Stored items
Lemma scalar_valid Γ t : scalar t = true → valid_type Γ t = true.
Proof. by destruct t. Qed.

Lemma level_types_ok bloom_bytes t1 t2 :
  sizes_ok bloom_bytes → 0 < u32 max_buffer_set_size →
  0 < Z.shiftl KEY_LENGTH 1 * LEVEL_FACTOR →
  0 < Z.shiftl 1 MEMTABLE_SIZE_MB_BITS * Z.shiftl 1 20 →
  scalar t1 = true → scalar t2 = true →
  level_types bloom_bytes (guard_struct t1 t2) sstables_table =
  Some (program_table bloom_bytes (guard_struct t1 t2)).
Proof.
  intros (Hk & Hv & Hl & Hm & Hkl & Hl1 & _ & Hbl) Hb Hkl0 Hm0 H1 H2.
  unfold level_types. declare_all.
  - reflexivity.
  - by apply SparseIndexLike_template.
  - rewrite !andb_true_iff. repeat split;
      first [by apply SparseIndexLike_template | vm_compute; reflexivity].
  - by rewrite !scalar_valid.
Qed.

(** The constraint of [LSMTree] holds whatever the types in the level's guard
    are. *)
Lemma RingDB_requires bloom_bytes t1 t2 :
  LSMTree_requires (program_table bloom_bytes (guard_struct t1 t2)) RingDB_args = true.
Proof.
  unfold LSMTree_requires, all. rewrite forallb_forall. intros b Hb.
  cbn [In RingDB_args arg_MemTable arg_LevelInfo arg_BufferQueue arg_Filter arg_SparseIndex
       arg_Decomposition arg_SSTableInfo arg_SSTableCacheHelper arg_CacheLocation
       arg_RequestBatch arg_RequestBatchWaitQueue arg_RequestSegment arg_CacheBufferEntry
       arg_Stack arg_BaseRequest arg_ConnectionPool arg_ConnectionRequest
       arg_ReadWritePool] in Hb.
  destruct_or! Hb; try done; rewrite <- Hb;
    first [ by apply MemTableLike_template | by apply SparseIndexLike_template
          | vm_compute; reflexivity | idtac ].
  - unfold LevelInfoLike, all. rewrite forallb_forall. intros b' Hb'.
    cbn [In] in Hb'. destruct_or! Hb'; try done; rewrite <- Hb';
      first [ vm_compute; reflexivity | by apply SparseIndexLike_template ].
  - unfold MemTableWrite, all. rewrite forallb_forall. intros b' Hb'.
    cbn [In] in Hb'. destruct_or! Hb'; try done; rewrite <- Hb';
      first [ by apply MemTableLike_template | by apply SparseIndexLike_template
            | vm_compute; reflexivity ].
Qed.

Lemma main_types_with_ok bloom_bytes t1 t2 :
  sizes_ok bloom_bytes → scalar t1 = true → scalar t2 = true →
  main_types_with bloom_bytes (guard_struct t1 t2) =
  Some (program_table bloom_bytes (guard_struct t1 t2)).
Proof.
  intros Hok H1 H2. pose proof Hok as (Hk & Hv & Hl & Hm & Hkl & Hl1 & Hb & Hbl).
  pose proof (u32_range max_buffer_set_size).
  unfold main_types_with, constants_fit. decide_tests. cbn [andb].
  rewrite request_types_ok by (unfold max_sstable_height; lia). cbn [mbind option_bind].
  rewrite sstable_types_ok by lia. cbn [mbind option_bind].
  rewrite level_types_ok by (rewrite ?Z.shiftl_mul_pow2 by lia; auto with lia).
  cbn [mbind option_bind]. by rewrite RingDB_requires.
Qed.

- [EXERCISE INSTRUCTIONS]:
Retype the data precisely.

- [SOLUTION]:
Lemma scalar_valid Γ t : scalar t = true → valid_type Γ t = true.
Proof. by destruct t. Qed.

Lemma level_types_ok bloom_bytes t1 t2 :
  sizes_ok bloom_bytes → 0 < u32 max_buffer_set_size →
  0 < Z.shiftl KEY_LENGTH 1 * LEVEL_FACTOR →
  0 < Z.shiftl 1 MEMTABLE_SIZE_MB_BITS * Z.shiftl 1 20 →
  scalar t1 = true → scalar t2 = true →
  level_types bloom_bytes (guard_struct t1 t2) sstables_table =
  Some (program_table bloom_bytes (guard_struct t1 t2)).
Proof.
  intros (Hk & Hv & Hl & Hm & Hkl & Hl1 & _ & Hbl) Hb Hkl0 Hm0 H1 H2.
  unfold level_types. declare_all.
  - reflexivity.
  - by apply SparseIndexLike_template.
  - rewrite !andb_true_iff. repeat split;
      first [by apply SparseIndexLike_template | vm_compute; reflexivity].
  - by rewrite !scalar_valid.
Qed.

(** The constraint of [LSMTree] holds whatever the types in the level's guard
    are. *)
Lemma RingDB_requires bloom_bytes t1 t2 :
  LSMTree_requires (program_table bloom_bytes (guard_struct t1 t2)) RingDB_args = true.
Proof.
  unfold LSMTree_requires, all. rewrite forallb_forall. intros b Hb.
  cbn [In RingDB_args arg_MemTable arg_LevelInfo arg_BufferQueue arg_Filter arg_SparseIndex
       arg_Decomposition arg_SSTableInfo arg_SSTableCacheHelper arg_CacheLocation
       arg_RequestBatch arg_RequestBatchWaitQueue arg_RequestSegment arg_CacheBufferEntry
       arg_Stack arg_BaseRequest arg_ConnectionPool arg_ConnectionRequest
       arg_ReadWritePool] in Hb.
  destruct_or! Hb; try done; rewrite <- Hb;
    first [ by apply MemTableLike_template | by apply SparseIndexLike_template
          | vm_compute; reflexivity | idtac ].
  - unfold LevelInfoLike, all. rewrite forallb_forall. intros b' Hb'.
    cbn [In] in Hb'. destruct_or! Hb'; try done; rewrite <- Hb';
      first [ vm_compute; reflexivity | by apply SparseIndexLike_template ].
  - unfold MemTableWrite, all. rewrite forallb_forall. intros b' Hb'.
    cbn [In] in Hb'. destruct_or! Hb'; try done; rewrite <- Hb';
      first [ by apply MemTableLike_template | by apply SparseIndexLike_template
            | vm_compute; reflexivity ].
Qed.

Lemma main_types_with_ok bloom_bytes t1 t2 :
  sizes_ok bloom_bytes → scalar t1 = true → scalar t2 = true →
  main_types_with bloom_bytes (guard_struct t1 t2) =
  Some (program_table bloom_bytes (guard_struct t1 t2)).
Proof.
  intros Hok H1 H2. pose proof Hok as (Hk & Hv & Hl & Hm & Hkl & Hl1 & Hb & Hbl).
  pose proof (u32_range max_buffer_set_size).
  unfold main_types_with, constants_fit. decide_tests. cbn [andb].
  rewrite request_types_ok by (unfold max_sstable_height; lia). cbn [mbind option_bind].
  rewrite sstable_types_ok by lia. cbn [mbind option_bind].
  rewrite level_types_ok by (rewrite ?Z.shiftl_mul_pow2 by lia; auto with lia).
  cbn [mbind option_bind]. by rewrite RingDB_requires.
Qed.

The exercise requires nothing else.